WORK INSTRUCTION → Wherever the word "fresh" shows up in the data, report the line it sits in.

== INPUT MATERIAL

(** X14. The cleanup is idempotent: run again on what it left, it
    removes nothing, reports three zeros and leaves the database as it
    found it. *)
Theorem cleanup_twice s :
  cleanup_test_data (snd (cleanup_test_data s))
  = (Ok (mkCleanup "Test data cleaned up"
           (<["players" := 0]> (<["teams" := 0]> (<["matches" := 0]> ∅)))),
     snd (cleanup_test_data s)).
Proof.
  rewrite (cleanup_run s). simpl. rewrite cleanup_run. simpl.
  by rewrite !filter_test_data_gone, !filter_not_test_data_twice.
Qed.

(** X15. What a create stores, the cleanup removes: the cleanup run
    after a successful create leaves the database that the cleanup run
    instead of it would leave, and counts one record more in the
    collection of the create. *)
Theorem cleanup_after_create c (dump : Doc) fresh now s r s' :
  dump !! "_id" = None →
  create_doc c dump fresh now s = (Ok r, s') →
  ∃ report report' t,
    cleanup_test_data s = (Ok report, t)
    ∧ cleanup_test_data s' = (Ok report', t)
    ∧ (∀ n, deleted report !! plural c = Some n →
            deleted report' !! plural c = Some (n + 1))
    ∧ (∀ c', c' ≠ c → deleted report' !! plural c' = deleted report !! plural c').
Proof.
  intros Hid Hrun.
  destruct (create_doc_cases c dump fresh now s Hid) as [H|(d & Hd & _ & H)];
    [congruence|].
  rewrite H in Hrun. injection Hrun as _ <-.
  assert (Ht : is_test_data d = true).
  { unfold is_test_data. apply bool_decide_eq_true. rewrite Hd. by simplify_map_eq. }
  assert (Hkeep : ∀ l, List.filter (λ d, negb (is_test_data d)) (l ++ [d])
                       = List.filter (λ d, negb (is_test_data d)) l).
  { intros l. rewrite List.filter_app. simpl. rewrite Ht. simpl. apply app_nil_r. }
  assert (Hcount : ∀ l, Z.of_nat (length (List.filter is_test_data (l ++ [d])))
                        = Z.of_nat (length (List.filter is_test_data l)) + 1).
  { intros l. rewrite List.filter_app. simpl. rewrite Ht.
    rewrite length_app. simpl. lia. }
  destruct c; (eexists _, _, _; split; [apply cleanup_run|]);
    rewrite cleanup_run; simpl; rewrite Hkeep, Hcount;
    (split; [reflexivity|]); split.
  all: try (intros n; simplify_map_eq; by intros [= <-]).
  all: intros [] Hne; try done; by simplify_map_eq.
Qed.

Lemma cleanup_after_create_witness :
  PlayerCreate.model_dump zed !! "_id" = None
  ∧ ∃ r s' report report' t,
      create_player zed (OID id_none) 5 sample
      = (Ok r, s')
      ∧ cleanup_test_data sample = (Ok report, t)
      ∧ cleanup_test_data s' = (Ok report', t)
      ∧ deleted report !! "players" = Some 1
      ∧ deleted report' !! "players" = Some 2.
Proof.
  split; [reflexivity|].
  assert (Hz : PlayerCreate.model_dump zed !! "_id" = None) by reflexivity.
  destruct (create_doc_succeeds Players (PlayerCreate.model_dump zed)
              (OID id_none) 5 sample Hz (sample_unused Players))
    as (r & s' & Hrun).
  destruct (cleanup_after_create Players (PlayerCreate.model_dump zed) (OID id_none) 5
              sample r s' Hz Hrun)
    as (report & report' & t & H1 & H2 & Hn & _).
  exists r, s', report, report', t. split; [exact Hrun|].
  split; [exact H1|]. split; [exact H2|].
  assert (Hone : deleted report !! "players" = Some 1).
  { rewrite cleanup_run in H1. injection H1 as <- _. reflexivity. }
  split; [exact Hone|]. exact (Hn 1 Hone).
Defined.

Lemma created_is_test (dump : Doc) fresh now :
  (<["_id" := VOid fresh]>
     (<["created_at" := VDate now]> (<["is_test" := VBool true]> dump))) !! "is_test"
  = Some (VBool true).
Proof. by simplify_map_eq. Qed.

====

PROBLEM SOLUTION →
Theorem cleanup_after_create c (dump : Doc) fresh now s r s' :
  create_doc c dump fresh now s = (Ok r, s') →
  destruct (create_doc_cases c dump fresh now s Hid) as [H|(d & Hd & _ & H)];
Lemma created_is_test (dump : Doc) fresh now :
  (<["_id" := VOid fresh]>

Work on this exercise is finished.